TASK GOAL
The answer must consist only of the lines from the line with "- etrans; [|exact" to the line with "apply psteps_bind; [apply psteps_get|intros", both included, exactly as they stand below.

EXERCISE INPUT
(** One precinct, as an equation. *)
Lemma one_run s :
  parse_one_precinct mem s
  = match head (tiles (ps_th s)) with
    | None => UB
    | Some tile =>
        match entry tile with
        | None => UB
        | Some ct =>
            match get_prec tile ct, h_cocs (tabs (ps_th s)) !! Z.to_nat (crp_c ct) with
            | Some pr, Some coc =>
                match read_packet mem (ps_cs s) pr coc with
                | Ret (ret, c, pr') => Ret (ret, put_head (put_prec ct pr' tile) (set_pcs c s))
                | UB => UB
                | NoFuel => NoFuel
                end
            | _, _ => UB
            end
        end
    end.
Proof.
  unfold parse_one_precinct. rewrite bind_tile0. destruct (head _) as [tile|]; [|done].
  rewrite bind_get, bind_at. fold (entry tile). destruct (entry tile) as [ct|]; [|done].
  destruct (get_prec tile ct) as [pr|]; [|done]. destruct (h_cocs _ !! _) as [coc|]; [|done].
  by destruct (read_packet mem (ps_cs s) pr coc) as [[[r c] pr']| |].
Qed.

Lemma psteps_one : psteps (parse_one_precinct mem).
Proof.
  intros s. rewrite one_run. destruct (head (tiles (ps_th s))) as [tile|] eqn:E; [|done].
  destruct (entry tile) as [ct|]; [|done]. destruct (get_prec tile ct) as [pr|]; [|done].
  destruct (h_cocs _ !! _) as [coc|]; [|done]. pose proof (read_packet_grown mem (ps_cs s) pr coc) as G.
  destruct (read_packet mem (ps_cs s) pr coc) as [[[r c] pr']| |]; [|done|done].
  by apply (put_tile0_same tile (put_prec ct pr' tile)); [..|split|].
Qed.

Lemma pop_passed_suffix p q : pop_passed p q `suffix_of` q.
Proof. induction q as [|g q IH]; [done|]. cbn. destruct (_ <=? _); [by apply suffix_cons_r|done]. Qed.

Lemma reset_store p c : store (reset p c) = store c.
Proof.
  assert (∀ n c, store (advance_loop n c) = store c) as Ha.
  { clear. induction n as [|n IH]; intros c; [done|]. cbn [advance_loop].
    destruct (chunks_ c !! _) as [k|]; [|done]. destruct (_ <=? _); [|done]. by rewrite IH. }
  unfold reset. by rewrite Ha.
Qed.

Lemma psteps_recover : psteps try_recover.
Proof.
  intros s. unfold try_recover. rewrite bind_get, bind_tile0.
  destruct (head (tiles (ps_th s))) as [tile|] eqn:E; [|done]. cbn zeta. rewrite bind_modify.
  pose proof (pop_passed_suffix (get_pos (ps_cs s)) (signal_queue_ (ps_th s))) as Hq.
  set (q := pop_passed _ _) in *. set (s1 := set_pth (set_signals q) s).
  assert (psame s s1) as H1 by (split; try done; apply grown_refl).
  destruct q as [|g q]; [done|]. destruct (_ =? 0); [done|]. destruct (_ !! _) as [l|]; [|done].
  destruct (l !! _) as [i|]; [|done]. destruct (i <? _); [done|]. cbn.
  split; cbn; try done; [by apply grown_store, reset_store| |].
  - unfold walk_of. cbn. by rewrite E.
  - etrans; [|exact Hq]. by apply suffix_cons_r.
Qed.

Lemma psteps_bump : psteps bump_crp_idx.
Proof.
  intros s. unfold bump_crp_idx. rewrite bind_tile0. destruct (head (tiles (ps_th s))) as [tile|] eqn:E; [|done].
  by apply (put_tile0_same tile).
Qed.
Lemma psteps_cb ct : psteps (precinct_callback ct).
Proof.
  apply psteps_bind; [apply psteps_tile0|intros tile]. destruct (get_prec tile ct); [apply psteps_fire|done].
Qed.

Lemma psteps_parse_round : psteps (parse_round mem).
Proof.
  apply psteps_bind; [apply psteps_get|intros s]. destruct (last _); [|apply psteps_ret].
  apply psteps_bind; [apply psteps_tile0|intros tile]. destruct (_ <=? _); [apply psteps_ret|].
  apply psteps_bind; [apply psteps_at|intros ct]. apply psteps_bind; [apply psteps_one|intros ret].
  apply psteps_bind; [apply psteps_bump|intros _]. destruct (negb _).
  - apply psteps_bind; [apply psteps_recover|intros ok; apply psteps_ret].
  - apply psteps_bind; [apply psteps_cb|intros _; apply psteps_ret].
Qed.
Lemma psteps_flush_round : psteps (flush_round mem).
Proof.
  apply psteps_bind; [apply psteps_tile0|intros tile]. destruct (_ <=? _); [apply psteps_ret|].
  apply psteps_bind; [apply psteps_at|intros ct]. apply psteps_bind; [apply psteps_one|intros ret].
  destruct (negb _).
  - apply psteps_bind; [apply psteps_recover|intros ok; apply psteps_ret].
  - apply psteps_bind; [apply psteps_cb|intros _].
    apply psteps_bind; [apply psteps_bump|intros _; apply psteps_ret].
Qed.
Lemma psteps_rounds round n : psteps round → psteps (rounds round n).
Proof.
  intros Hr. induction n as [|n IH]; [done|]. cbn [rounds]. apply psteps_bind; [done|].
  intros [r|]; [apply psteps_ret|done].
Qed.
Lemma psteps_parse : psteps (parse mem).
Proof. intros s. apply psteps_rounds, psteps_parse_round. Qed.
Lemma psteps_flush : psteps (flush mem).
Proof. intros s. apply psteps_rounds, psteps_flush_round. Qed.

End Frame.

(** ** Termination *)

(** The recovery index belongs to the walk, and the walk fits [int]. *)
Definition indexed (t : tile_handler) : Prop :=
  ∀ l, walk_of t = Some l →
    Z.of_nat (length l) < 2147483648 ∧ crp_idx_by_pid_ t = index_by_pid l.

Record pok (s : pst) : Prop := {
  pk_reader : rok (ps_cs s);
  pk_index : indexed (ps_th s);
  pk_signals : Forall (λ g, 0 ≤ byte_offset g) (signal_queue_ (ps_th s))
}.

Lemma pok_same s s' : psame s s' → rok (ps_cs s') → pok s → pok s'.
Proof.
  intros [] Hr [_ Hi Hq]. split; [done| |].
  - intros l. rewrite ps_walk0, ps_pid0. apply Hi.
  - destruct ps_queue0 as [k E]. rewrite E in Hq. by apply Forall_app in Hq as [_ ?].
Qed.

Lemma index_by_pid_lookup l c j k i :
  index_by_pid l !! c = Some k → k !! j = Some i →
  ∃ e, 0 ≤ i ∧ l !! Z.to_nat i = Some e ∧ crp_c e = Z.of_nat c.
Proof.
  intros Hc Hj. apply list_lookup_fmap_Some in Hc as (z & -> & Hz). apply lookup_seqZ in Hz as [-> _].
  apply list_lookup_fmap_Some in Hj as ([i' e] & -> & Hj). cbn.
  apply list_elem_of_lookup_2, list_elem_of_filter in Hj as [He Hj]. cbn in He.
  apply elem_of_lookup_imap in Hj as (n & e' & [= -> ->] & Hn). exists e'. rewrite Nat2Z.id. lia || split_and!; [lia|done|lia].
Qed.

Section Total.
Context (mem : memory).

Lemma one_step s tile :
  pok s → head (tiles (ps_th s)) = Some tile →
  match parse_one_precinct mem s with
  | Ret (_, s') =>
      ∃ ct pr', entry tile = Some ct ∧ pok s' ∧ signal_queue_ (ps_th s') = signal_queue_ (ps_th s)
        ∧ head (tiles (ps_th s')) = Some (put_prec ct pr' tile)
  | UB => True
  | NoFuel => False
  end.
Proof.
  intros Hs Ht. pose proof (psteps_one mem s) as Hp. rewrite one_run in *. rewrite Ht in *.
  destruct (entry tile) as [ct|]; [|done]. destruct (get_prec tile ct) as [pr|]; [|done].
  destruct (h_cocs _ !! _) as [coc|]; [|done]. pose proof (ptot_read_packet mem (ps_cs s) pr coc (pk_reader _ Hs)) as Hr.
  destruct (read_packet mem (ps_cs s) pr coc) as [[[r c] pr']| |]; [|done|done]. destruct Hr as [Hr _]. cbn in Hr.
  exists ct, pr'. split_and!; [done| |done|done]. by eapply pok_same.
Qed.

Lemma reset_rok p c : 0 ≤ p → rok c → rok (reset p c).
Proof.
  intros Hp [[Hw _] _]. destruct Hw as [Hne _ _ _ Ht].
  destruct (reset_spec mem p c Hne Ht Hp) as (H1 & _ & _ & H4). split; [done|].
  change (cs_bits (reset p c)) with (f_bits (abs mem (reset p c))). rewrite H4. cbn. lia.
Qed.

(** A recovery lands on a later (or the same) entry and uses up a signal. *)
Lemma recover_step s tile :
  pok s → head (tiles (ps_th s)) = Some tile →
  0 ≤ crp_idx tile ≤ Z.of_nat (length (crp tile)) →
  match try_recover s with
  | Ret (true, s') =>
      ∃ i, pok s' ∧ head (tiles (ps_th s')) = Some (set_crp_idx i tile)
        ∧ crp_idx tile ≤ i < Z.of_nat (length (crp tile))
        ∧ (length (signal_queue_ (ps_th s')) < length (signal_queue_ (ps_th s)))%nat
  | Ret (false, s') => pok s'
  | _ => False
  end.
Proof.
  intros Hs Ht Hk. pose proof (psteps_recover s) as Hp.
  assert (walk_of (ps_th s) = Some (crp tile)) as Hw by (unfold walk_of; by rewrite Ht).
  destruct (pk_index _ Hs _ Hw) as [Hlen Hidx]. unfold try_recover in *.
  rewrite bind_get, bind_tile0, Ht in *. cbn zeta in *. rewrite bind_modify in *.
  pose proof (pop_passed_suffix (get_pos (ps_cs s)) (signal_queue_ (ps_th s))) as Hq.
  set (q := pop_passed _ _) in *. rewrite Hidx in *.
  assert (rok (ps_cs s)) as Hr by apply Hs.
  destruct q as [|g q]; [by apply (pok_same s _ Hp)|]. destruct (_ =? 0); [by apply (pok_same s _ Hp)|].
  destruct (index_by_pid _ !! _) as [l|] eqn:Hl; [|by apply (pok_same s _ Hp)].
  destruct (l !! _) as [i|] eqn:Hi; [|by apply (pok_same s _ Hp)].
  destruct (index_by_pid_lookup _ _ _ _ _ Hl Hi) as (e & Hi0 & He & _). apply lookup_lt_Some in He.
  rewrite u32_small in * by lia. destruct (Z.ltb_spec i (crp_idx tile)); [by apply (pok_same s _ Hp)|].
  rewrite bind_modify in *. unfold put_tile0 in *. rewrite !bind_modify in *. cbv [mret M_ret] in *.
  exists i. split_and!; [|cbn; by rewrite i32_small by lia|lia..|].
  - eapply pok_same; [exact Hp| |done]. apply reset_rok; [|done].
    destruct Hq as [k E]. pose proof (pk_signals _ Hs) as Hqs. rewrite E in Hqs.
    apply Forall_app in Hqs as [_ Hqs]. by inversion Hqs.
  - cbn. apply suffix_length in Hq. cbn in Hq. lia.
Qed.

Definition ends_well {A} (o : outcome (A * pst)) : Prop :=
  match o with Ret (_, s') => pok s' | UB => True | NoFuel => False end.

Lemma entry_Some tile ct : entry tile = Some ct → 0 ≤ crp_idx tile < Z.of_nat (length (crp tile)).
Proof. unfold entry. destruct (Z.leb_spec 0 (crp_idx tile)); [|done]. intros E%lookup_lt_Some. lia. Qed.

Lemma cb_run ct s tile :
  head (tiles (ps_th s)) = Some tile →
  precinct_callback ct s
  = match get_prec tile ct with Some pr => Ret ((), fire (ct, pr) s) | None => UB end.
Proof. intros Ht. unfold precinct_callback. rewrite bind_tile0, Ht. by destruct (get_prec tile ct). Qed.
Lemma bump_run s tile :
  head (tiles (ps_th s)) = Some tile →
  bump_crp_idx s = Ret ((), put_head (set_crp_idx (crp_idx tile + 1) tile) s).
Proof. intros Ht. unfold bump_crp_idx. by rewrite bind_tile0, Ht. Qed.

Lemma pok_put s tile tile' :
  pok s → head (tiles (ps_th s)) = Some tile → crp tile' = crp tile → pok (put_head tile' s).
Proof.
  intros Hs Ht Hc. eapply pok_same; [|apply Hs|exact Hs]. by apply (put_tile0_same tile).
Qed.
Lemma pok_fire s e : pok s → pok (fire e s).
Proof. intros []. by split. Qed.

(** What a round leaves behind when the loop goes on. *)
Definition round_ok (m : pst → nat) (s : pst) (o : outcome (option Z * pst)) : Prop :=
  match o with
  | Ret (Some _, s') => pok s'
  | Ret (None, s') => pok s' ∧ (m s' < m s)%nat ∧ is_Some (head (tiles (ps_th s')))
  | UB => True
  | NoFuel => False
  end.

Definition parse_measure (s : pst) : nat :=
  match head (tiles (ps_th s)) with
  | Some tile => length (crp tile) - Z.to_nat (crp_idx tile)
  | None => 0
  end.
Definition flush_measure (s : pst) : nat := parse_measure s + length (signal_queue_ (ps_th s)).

ANSWER TO THIS PROBLEM
  - etrans; [|exact Hq]. by apply suffix_cons_r.
Qed.

Lemma psteps_bump : psteps bump_crp_idx.
Proof.
  intros s. unfold bump_crp_idx. rewrite bind_tile0. destruct (head (tiles (ps_th s))) as [tile|] eqn:E; [|done].
  by apply (put_tile0_same tile).
Qed.
Lemma psteps_cb ct : psteps (precinct_callback ct).
Proof.
  apply psteps_bind; [apply psteps_tile0|intros tile]. destruct (get_prec tile ct); [apply psteps_fire|done].
Qed.

Lemma psteps_parse_round : psteps (parse_round mem).
Proof.
  apply psteps_bind; [apply psteps_get|intros s]. destruct (last _); [|apply psteps_ret].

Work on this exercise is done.